■ Provided entries:
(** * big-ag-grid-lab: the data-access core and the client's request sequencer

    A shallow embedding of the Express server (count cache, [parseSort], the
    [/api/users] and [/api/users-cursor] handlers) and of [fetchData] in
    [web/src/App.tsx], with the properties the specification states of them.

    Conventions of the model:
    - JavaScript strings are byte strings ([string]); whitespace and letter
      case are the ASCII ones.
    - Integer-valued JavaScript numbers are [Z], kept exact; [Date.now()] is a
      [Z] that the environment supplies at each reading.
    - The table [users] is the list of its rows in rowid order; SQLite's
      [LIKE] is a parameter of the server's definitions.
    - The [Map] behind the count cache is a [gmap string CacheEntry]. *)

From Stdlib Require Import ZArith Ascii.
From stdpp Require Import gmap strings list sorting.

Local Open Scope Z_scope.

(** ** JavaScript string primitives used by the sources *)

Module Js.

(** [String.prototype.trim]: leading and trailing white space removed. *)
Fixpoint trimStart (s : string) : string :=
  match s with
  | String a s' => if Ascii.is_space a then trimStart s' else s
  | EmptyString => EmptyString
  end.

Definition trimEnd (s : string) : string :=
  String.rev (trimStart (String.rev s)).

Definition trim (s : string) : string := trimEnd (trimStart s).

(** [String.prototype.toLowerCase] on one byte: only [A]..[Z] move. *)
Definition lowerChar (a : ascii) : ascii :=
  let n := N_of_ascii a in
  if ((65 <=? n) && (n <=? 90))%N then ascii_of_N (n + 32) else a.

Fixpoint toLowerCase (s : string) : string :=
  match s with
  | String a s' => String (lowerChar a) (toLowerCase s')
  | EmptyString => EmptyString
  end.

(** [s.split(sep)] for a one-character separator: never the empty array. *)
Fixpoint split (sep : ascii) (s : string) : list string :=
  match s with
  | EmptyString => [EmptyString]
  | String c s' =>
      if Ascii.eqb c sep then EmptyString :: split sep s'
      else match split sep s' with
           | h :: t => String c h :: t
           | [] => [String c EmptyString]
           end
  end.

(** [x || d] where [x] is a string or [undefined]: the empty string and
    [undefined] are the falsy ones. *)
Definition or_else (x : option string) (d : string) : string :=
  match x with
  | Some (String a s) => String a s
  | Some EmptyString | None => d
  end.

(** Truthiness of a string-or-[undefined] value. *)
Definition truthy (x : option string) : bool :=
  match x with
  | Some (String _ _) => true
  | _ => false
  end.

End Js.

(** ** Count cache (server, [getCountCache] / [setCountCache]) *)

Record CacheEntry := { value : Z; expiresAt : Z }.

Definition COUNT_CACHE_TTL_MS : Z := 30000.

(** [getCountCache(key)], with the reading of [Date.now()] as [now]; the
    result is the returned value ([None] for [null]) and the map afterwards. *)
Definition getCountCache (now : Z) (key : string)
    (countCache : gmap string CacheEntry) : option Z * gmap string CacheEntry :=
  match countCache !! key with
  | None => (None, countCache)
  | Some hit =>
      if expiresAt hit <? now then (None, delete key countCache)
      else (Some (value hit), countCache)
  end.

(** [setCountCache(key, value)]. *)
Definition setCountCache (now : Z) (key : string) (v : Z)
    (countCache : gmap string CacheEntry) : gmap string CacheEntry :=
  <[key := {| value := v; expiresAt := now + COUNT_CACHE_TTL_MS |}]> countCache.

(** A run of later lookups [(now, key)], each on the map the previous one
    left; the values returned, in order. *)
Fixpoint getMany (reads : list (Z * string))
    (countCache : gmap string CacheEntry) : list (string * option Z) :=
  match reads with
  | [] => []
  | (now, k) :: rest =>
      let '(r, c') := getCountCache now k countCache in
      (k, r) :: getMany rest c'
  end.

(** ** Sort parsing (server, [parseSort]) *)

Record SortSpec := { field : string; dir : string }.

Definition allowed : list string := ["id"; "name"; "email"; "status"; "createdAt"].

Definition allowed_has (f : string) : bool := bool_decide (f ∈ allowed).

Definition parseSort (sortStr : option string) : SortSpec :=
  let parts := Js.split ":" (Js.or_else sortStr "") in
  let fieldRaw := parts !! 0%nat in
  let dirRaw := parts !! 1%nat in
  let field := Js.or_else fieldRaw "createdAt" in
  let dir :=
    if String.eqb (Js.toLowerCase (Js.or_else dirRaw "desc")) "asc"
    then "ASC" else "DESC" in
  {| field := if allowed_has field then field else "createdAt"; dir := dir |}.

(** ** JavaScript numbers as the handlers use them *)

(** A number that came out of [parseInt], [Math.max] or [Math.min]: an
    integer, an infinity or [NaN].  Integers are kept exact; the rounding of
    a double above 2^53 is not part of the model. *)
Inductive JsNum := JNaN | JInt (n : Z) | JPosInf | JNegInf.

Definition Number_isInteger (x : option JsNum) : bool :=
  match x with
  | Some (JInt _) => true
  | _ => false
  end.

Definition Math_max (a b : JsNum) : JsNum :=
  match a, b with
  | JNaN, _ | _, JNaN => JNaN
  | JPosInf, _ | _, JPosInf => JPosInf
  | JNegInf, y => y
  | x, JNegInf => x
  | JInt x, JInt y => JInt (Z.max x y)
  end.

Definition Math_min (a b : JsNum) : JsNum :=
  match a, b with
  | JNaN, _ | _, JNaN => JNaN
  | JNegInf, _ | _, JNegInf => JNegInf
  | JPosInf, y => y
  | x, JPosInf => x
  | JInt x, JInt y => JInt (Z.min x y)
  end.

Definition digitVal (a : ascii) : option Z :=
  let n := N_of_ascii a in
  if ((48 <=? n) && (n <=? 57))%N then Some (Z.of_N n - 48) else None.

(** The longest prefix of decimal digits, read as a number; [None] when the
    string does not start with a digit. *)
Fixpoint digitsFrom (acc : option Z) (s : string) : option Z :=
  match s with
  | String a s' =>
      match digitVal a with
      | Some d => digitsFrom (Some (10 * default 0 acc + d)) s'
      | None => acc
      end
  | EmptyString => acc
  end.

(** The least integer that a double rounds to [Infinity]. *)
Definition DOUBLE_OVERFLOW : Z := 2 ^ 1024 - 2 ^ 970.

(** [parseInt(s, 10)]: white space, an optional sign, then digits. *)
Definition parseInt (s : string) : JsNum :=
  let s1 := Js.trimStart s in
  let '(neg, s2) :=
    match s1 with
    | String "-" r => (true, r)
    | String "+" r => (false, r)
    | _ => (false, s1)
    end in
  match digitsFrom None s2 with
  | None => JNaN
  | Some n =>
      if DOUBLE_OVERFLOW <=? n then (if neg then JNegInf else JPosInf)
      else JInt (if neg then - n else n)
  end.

==

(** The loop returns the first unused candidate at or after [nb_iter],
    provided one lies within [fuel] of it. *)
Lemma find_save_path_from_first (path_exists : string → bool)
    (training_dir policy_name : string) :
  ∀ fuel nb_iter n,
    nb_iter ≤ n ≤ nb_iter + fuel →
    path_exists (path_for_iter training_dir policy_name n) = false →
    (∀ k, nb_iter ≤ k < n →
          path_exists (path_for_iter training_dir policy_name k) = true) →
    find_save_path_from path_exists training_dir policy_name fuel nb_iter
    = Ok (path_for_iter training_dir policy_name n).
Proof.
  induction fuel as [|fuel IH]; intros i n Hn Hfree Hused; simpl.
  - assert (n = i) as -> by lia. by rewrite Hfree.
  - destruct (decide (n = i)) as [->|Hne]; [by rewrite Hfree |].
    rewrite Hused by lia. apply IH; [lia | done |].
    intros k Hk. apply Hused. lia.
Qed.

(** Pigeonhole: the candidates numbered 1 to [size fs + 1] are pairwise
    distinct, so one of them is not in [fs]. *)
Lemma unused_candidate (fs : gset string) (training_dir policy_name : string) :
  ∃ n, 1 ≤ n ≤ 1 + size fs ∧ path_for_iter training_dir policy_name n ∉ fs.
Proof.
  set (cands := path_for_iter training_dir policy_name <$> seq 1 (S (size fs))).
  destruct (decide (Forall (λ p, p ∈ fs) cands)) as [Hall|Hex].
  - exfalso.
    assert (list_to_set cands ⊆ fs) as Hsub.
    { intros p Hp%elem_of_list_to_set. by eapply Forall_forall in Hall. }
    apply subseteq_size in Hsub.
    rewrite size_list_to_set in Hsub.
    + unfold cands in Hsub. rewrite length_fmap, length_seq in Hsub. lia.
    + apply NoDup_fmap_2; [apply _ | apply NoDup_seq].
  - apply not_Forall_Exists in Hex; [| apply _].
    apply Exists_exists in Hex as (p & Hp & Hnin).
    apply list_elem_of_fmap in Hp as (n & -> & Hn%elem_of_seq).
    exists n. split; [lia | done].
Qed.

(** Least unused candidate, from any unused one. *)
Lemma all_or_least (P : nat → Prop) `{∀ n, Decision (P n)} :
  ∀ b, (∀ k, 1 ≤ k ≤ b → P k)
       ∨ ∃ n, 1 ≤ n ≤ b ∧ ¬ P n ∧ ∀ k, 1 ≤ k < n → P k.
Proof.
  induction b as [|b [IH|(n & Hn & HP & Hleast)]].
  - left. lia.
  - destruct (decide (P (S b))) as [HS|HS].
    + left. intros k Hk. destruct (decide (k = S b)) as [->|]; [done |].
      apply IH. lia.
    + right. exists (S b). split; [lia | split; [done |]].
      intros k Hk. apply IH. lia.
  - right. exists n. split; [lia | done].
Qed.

■ What is expected:
Take the lines above from the one containing "Definition or_else (x" to the one containing "(** [getCountCache(key)], with" and retype them exactly, both ends included, with nothing added.

■ Exercise output:
Definition or_else (x : option string) (d : string) : string :=
  match x with
  | Some (String a s) => String a s
  | Some EmptyString | None => d
  end.

(** Truthiness of a string-or-[undefined] value. *)
Definition truthy (x : option string) : bool :=
  match x with
  | Some (String _ _) => true
  | _ => false
  end.

End Js.

(** ** Count cache (server, [getCountCache] / [setCountCache]) *)

Record CacheEntry := { value : Z; expiresAt : Z }.

Definition COUNT_CACHE_TTL_MS : Z := 30000.

(** [getCountCache(key)], with the reading of [Date.now()] as [now]; the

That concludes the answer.